Sadness is a void inside of you, a huge hole, with a spot reserved just for you, and your clawing onto the outside, clinging, CLINGING on for dear life, pleading for someone to hoist you up and say.. “Hey, I got you, I got you its all good, and you’re safe now”
But instead, you just keep falling down that hole, and the further you go, the less light you see. Until, there’s nothing left, and you just sit there, no idea where you are or who you are and you cry, cry, and sob.. Not even an echo, not even a drip, not a sound of suffering… silent, silent…
To the Man that Murdered me,
There are so many things that I would like to ask you,
How did it feel when you touched my breast?
The nights you stole, all my sleepless rests,
So confused, between love and pain,
What could you possibly have to gain?
Could you hear me silently cry?
Did you know that I wanted to die?
Merciless slaughter of my heart and soul,
This psychotic laughter filled my body,
Shaking, aching, convulsing with sickness,
Having to be your personal interest,
Scrubbing my body did not cure,
Holding in hurt that I could no longer endure,
Bleeding from the inside did not purify,
Stand before a judge and would not testify,
What shall we be, if we are not what we are already?
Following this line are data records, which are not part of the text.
(** A map keyed anew: the entry under a new key is the entry whose value
    is sent to it, when there is one such entry at most. *)
Lemma map_fold_rekey (f : TranslationVersion → option string)
    (m : gmap string TranslationVersion) code k0 :
  (∀ k t, m !! k = Some t → f t = Some code → k = k0) →
  (∀ t, m !! k0 = Some t → f t = Some code) →
  map_fold (fun _ t (result : gmap string TranslationVersion) =>
              match f t with
              | Some code' => <[code' := t]> result
              | None => result
              end) ∅ m !! code
  = m !! k0.
Proof.
  induction m as [|i x m Hi Hfirst IH] using map_first_key_ind; intros H1 H2.
  - by rewrite map_fold_empty, !lookup_empty.
  - rewrite map_fold_insert_first_key by done.
    assert (map_fold (fun _ t (result : gmap string TranslationVersion) =>
                        match f t with
                        | Some code' => <[code' := t]> result
                        | None => result
                        end) ∅ m !! code = m !! k0) as IH'.
    { apply IH.
      - intros k t Hk. apply H1. rewrite lookup_insert_ne; [done|]. by intros ->; congruence.
      - intros t Hk. apply H2. rewrite lookup_insert_ne; [done|]. by intros ->; congruence. }
    destruct (decide (f x = Some code)) as [Hx|Hx].
    + rewrite Hx. assert (i = k0) as -> by (apply (H1 i x); [apply lookup_insert_eq|done]).
      by rewrite !lookup_insert_eq.
    + assert (i ≠ k0) as Hne.
      { intros ->. apply Hx, H2, lookup_insert_eq. }
      rewrite (lookup_insert_ne m) by done. rewrite <- IH'.
      destruct (f x) as [code'|]; [|done].
      rewrite lookup_insert_ne; [done|]. by intros ->.
Qed.

Lemma map_fold_rekey_Some (f : TranslationVersion → option string)
    (m : gmap string TranslationVersion) code t :
  map_fold (fun _ t (result : gmap string TranslationVersion) =>
              match f t with
              | Some code' => <[code' := t]> result
              | None => result
              end) ∅ m !! code = Some t →
  f t = Some code.
Proof.
  induction m as [|i x m Hi Hfirst IH] using map_first_key_ind.
  - by rewrite map_fold_empty, lookup_empty.
  - rewrite map_fold_insert_first_key by done.
    destruct (f x) as [code'|] eqn:Hx; [|done].
    intros [[<- <-]|[_ H]]%lookup_insert_Some; [done|by apply IH].
Qed.

Section Codes_properties.

Variable application_Code : Application → string.
Variable component_Code : Component → string.

Abbreviation resolves' := (resolves component_Code).
Abbreviation ByCodes :=
  (GetMultipleTranslationsByCodes application_Code component_Code).
(** [s + v] for a string [s] and a string-or-undefined [v]. *)
Definition js_concat_opt (s : string) (v : option string) : string :=
  s ^ match v with Some x => x | None => "undefined" end.

(** The [setMessages] updaters: the last message is replaced when it is an
    assistant message. *)
Definition update_last (f : Message -> Message) (prev : list Message) : list Message :=
  match js_last prev with
  | Some lastMessage =>
      match msg_role lastMessage with
      | assistant => removelast prev ++ [f lastMessage]
      | user => prev
      end
  | None => prev
  end.

Definition append_content (c : option string) (m : Message) : Message :=
  mkMessage (msg_role m) (js_concat_opt (msg_content m) c) (msg_thinking m).

Definition append_thinking (c : option string) (m : Message) : Message :=
  mkMessage (msg_role m) (msg_content m)
    (Some (js_concat_opt (match js_or (msg_thinking m) (Some EmptyString) with
                          | Some t => t
                          | None => EmptyString
                          end) c)).

(** One line of the inner [for] loop: the new messages, and whether the
    handler returned ([data === "[DONE]"]).  The [Error] thrown for an
    [error] chunk is caught by the surrounding [catch] ("Skip invalid
    JSON"), as is a failing parse. *)
Definition handle_line (parse : string -> option Parsed) (line : string)
    (msgs : list Message) : list Message * bool :=
  if String.prefix "data: " line then
    let data := substring 6 (String.length line - 6) line in
    if String.eqb data "[DONE]" then (msgs, true)
    else
      match parse data with
      | Some parsed =>
          match p_type parsed with
          | Some ty =>
              if String.eqb ty "content" then
                (update_last (append_content (p_content parsed)) msgs, false)
              else if String.eqb ty "thinking" then
                (update_last (append_thinking (p_content parsed)) msgs, false)
              else (msgs, false)
          | None => (msgs, false)
          end
      | None => (msgs, false)
      end
  else (msgs, false).

Fixpoint handle_lines (parse : string -> option Parsed) (lines : list string)
    (msgs : list Message) : list Message * bool :=
  match lines with
  | [] => (msgs, false)
  | line :: lines' =>
      let (msgs', stop) := handle_line parse line msgs in
      if stop then (msgs', true) else handle_lines parse lines' msgs'
  end.

(** The [while (true)] loop: [reads] are the strings
    [decoder.decode(value, { stream: true })] of the successive reads. *)
Fixpoint read_loop (parse : string -> option Parsed) (buffer : string)
    (reads : list string) (msgs : list Message) : list Message * bool :=
  match reads with
  | [] => (msgs, false)
  | value :: reads' =>
      let lines := split_blank (buffer ^ value) in
      let buffer' := match js_or (js_last lines) (Some EmptyString) with
                     | Some b => b
                     | None => EmptyString
                     end in
      let (msgs', stop) := handle_lines parse (removelast lines) msgs in
      if stop then (msgs', true) else read_loop parse buffer' reads' msgs'
  end.

(** From the assistant placeholder to the end of the reply: the messages,
    and whether the reply ended with [[DONE]]. *)
Definition receive (parse : string -> option Parsed) (reads : list string)
    (prev : list Message) : list Message * bool :=
  read_loop parse EmptyString reads
    (prev ++ [mkMessage assistant EmptyString (Some EmptyString)]).

(** What [JSON.parse] yields for the JSON text of a chunk. *)
Definition parsed_of (c : StreamChunk) : Parsed :=
  match c with
  | CContent s => mkParsed (Some "content") (Some s) None
  | CThinking s => mkParsed (Some "thinking") (Some s) None
  | CError e => mkParsed (Some "error") None (Some e)
  end.

Fixpoint content_text (cs : list StreamChunk) : string :=
  match cs with
  | [] => EmptyString
  | CContent s :: cs' => s ^ content_text cs'
  | _ :: cs' => content_text cs'
  end.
Who will fulfil our desires, if we have not what we desire?
Does life or god chose our path before we breathe our first breath?
Who will know or understand me if I do not understand myself?
Is this all that life has to offer me and why do I have so many questions?
These pills.. are my god.
This bottle of alcohol is my saviour.
Deliver me from evil! I shout from the pits of my soul.
Turning over in my mind, images I cannot control like lighting bolts through the sky
Pierce my thoughts. So surreal and unnatural I lay in this rain attempting to comprehend what feels like a lifetime of pain I have had to endure.
What makes a human come to such a place?
Why am I unable to look at my face?
My world is overrun with pain, hatred, darkness, resentment, turmoil and despair.
However, I cannot see myself living in any other space.
People walk by me, unable to see, nor feel my sadness.. I live in this comfort knowing
That I have control over my own emotion yet at the same time feel no power in able to change it. Contradicting I know!
So I try to escape
The question is really, what do I want?
I want to feel.. Something other then this..
What would it be like to have that white picket fence life? The husband, the children and someday be a wife.
My only partner is my adrenalin, the scars the addiction. What keeps me going is knowing I don’t have to be here if I choose. Is that normal? Am I normal?
(Confused – deranged- giggling slightly)
Does praying for death make me insane?
Maybe I respect life more as I live in each moment contemplating death while everyone else is so caught up on living they forget to actually live.
My mind is scrambled.. These drugs are really kicking in..
What a sensation, it’s like a shot, a shot of emotion.
(Long pause – then begins crying)
I am a 22 year old girl, who has been abused, emotionally, physically and sexually.